Gambling Commission warns of implications of change of control approval failures

England and Wales

The Gambling Commission has issued reminders to its licensees of their obligations to seek the Commission's approval for a change of corporate control ("CoCC"). The warnings – circulated as part of the Commission's E-bulletin in April and May – explain that, whilst in the past the Commission has given licensees the opportunity to explain late approval requests, from July the circumstances in which such relief will be granted will be limited. This greatly increases the risk of the Commission revoking a licence where a licensee is delayed in seeking approval for a CoCC.

Regulatory obligations

Section 102 of the Gambling Act 2005 (the "Act") provides that, if an individual or legal entity becomes a "controller" of a Gambling Commission licensee (in other words there is a CoCC), the licensee must inform the Commission and either surrender its licence or apply to the Commission for a determination that the licence will continue to have effect. Having evaluated any such request, the Commission can either make the determination sought (if it is satisfied that it "would have granted the operating licence to the licensee had the new controller been a controller of the company when the application for the operating licence was made") or revoke the licence.

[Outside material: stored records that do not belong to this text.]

(** C38: offset pagination is chunking. As long as the arithmetic stays within
    64 bits, [Chunk] splits the items into consecutive parts that concatenate
    to them, page [p] of [PaginateSlice] is the [p]-th of these chunks (empty
    past the last), the reported number of pages is theirs (one when there are
    none), [TotalPages] agrees with it, and [HasMore] is true exactly when a
    later page exists. Without that bound a page far out of range can come
    back with the first items, or panic, and [Chunk] can panic. *)
Theorem pages_are_chunks :
  (∀ T (items : list T) page limit,
    1 <= page → 0 < limit → len items + limit - 1 <= maxInt64 → page * limit <= maxInt64 →
    ∃ cs, Chunk items limit = Some cs ∧ Flatten cs = items ∧
      TotalPages (len items) limit = len cs ∧
      PaginateSlice items page limit =
        Some (default [] (cs !! Z.to_nat (page - 1)),
              mkPageMeta page limit (len items) (Z.max 1 (len cs)) (page <? len cs))) ∧
  fst <$> PaginateSlice [1; 2; 3] (2 ^ 62 + 1) 4 = Some [1; 2; 3] ∧
  PaginateSlice [1; 2; 3] (2 ^ 61 + 1) 4 = None ∧
  Chunk [1; 2] maxInt64 = None.
Proof.
  split; [|split_and!; reflexivity].
  intros T items page limit Hp Hl Ht Ho.
  destruct (chunk_exact items limit Hl Ht) as (cs & Hc & Hf & Hn & Hi).
  exists cs. split_and!; [done|done| |].
  - rewrite Hn. apply TotalPages_ceil; [done|]. unfold len in *. lia.
  - by rewrite paginate_exact, Hi, Hn.
Qed.

Lemma pages_are_chunks_witness :
  ∃ cs, Chunk [1; 2; 3; 4; 5] 2 = Some cs ∧ Flatten cs = [1; 2; 3; 4; 5] ∧
    TotalPages (len [1; 2; 3; 4; 5]) 2 = len cs ∧
    PaginateSlice [1; 2; 3; 4; 5] 2 2 =
      Some (default [] (cs !! Z.to_nat (2 - 1)),
            mkPageMeta 2 2 (len [1; 2; 3; 4; 5]) (Z.max 1 (len cs)) (2 <? len cs)).
Proof. apply (proj1 pages_are_chunks Z [1; 2; 3; 4; 5] 2 2); vm_compute; congruence. Defined.

(** ** The other helpers *)

Lemma uniqueLoop_spec {T} `{Countable T} (s : list T) seen out :
  (∀ x, x ∈ seen ↔ x ∈ out) → NoDup out →
  ∃ l, uniqueLoop s seen out = out ++ l ∧ NoDup (out ++ l) ∧ l `sublist_of` s ∧ s ⊆ out ++ l.
Proof.
  revert seen out. induction s as [|v s IH]; intros seen out Hs Hn; simpl.
  - exists []. rewrite app_nil_r. split_and!; [done|done|constructor|set_solver].
  - case_bool_decide as Hv.
    + destruct (IH seen out Hs Hn) as (l & -> & Hnd & Hsub & Hin). exists l.
      split_and!; [done|done|by apply sublist_cons|]. apply Hs in Hv. set_solver.
    + destruct (IH ({[v]} ∪ seen) (out ++ [v])) as (l & -> & Hnd & Hsub & Hin).
      * set_solver.
      * apply NoDup_app. split_and!; [done| |apply NoDup_singleton]. set_solver.
      * exists (v :: l). rewrite <-app_assoc in *. simpl in *.
        split_and!; [done|done|by apply sublist_skip|set_solver].
Qed.

(** [Unique] keeps every element once, in the order of first occurrence. *)
Lemma Unique_spec {T} `{Countable T} (s : list T) :
  NoDup (Unique s) ∧ Unique s `sublist_of` s ∧ ∀ x, x ∈ Unique s ↔ x ∈ s.
Proof.
  destruct (uniqueLoop_spec s ∅ []) as (l & E & Hnd & Hsub & Hin); [set_solver|constructor|].
  unfold Unique. rewrite E. simpl in *. split_and!; [done|done|]. intros x. split; [|set_solver].
  intros Hx. by eapply elem_of_sublist.
Qed.

(** [GroupBy] partitions: the group of a key is the elements with that key, in
    order; there are no empty groups. *)
Lemma GroupBy_spec {T K} `{Countable K} (s : list T) (fn : T → K) k :
  GroupBy s fn !! k =
  (let g := filter (λ v, fn v = k) s in if bool_decide (g = []) then None else Some g).
Proof.
  unfold GroupBy. induction s as [|v s IH] using rev_ind; [done|].
  rewrite foldl_snoc, filter_app. simpl in *. rewrite filter_cons, filter_nil.
  destruct (decide (fn v = k)) as [<-|Hne].
  - rewrite lookup_insert_eq, IH. rewrite (bool_decide_eq_false_2 (_ ++ [v] = [])).
    + by case_bool_decide as E; rewrite ?E.
    + by destruct (filter _ s).
  - by rewrite lookup_insert_ne, IH, app_nil_r.
Qed.

(** [Merge]: the last map that has the key. *)
Lemma Merge_spec {K V} `{Countable K} (maps : list (gmap K V)) k :
  Merge maps !! k = foldl (λ o m, match m !! k with Some v => Some v | None => o end) None maps.
Proof.
  unfold Merge. induction maps as [|m maps IH] using rev_ind; [done|].
  rewrite !foldl_snoc, <-IH, lookup_union. by destruct (m !! k), (foldl _ _ _ !! k).
Qed.

(** Whatever the query says, the parameters are in range and the offset is
    exact. *)
Lemma parseIntClamp_bounds s def hi : 1 <= def <= hi → 1 <= parseIntClamp s def 1 hi <= hi.
Proof.
  intros Hd. unfold parseIntClamp. case_bool_decide; [done|]. destruct (Sscanf_d s) as [v|]; [|done].
  destruct (v <? 1) eqn:E1; [done|]. destruct (hi <? v) eqn:E2; bool_to_prop; lia.
Qed.

Lemma Parse_bounds page limit :
  let p := Parse page limit in
  1 <= Page p <= 10000 ∧ 1 <= Limit p <= MaxLimit ∧ Offset p = (Page p - 1) * Limit p.
Proof.
  unfold Parse. cbv zeta. cbn [Page Limit].
  pose proof (parseIntClamp_bounds page DefaultPage 10000 ltac:(unfold DefaultPage; lia)) as H1.
  pose proof (parseIntClamp_bounds limit DefaultLimit MaxLimit ltac:(unfold DefaultLimit, MaxLimit; lia)) as H2.
  split_and!; try lia. unfold Offset. cbn [Page Limit].
  rewrite (wrap64_id (_ - 1)) by (unfold in_int64, minInt64, maxInt64; lia).
  apply wrap64_id. unfold in_int64, minInt64, maxInt64, MaxLimit in *. nia.
Qed.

The Act provides that if the Commission becomes aware that a licensee has failed to comply with its obligations in s.102 within 5 weeks of the relevant CoCC taking place, it "will" revoke the licence (although in practice – and as evidenced in the Commission's latest reminders – it is really the case that the Commission "may" choose to do so, depending on the circumstances).

What constitutes a "controller" is defined in s.422 of the Financial Services and Markets Act 2000 ("FSMA"). The FSMA definition is by no means simple, with certain shareholdings being disregarded and certain types of interest being aggregated or receiving some form of special treatment. Essentially, however, a controller of an entity is anyone that holds:

  • 10% or more of the allotted shares in that entity (or a parent of that entity);
  • 10% or more of the voting power in that entity (or a parent of that entity); or
  • shares or voting power in that entity (or a parent of that entity) which enables it to exercise "significant influence over the management" of that entity.

Licensees are also under a separate obligation under licence condition 15.2.1 of the Commission's Licence Conditions and Codes of Practice ("LCCP") to notify the Commission, as a "key event", of any shareholder acquiring a 3% or greater interest in the licensee. Licensees must do so within five working days of the event.

Taken together, s.102 of the Act and licence condition 15.2.1 of the LCCP mean that, where a CoCC occurs, the licensee must notify the Commission within five working days and then submit a CoCC approval request (using the Commission's CoCC application form) within five weeks.

The Commission's warning

In its reminders, the Commission states as follows:

Currently, upon receipt of a late CoCC application, the Licensee is given an opportunity to explain the delay and an extension to apply has been granted where an adequate and reasonable explanation has been given. However, an increase in the complexity, and number, of applications means we will be taking a stricter approach to late submissions.

From July, where the explanation is considered not to be adequate or reasonable, there will be a refusal to grant an extension and revocation in instances where the new controller is unknown to the Commission and is not:

  • regulated by the Financial Conduct Authority (FCA) or
  • an immediate family member entering a small family business.

This represents a shift in the Commission's approach to late CoCC approval requests, increasing the likelihood of licence revocation.

Recommendation to licensees

The issue with the FSMA definition of a "controller" is that a CoCC can be deemed to have occurred, and therefore a licensee's obligation to seek approval triggered under s.102 of the Act, as a result of changes in the licensee's ownership structure that result in no change at all to the licensee’s ultimate beneficial ownership and, as such, are often assumed not to represent a CoCC.

A typical example is the insertion of a holding company. Whilst the ultimate beneficial owners would remain the same, and the holding company itself would exert no "control" in the normal sense of the word, such a company would still constitute a new "controller" under the FSMA definition and therefore the licensee would be obliged to notify the Commission.

It is not clear what the Commission deems to be an "adequate and reasonable" explanation as to why a CoCC is not filed on time. Given the severe implications of getting it wrong, however, all licensees would be wise to assume this will be very limited. Licensees should also ensure that there is understanding at all layers of their ownership structure of what changes might trigger the licensee's obligation to notify under s.102. Whilst this should be straightforward for licensees with relatively simple ownership structures, it is substantially more challenging for those with more complex structures (for instance those with private equity backing).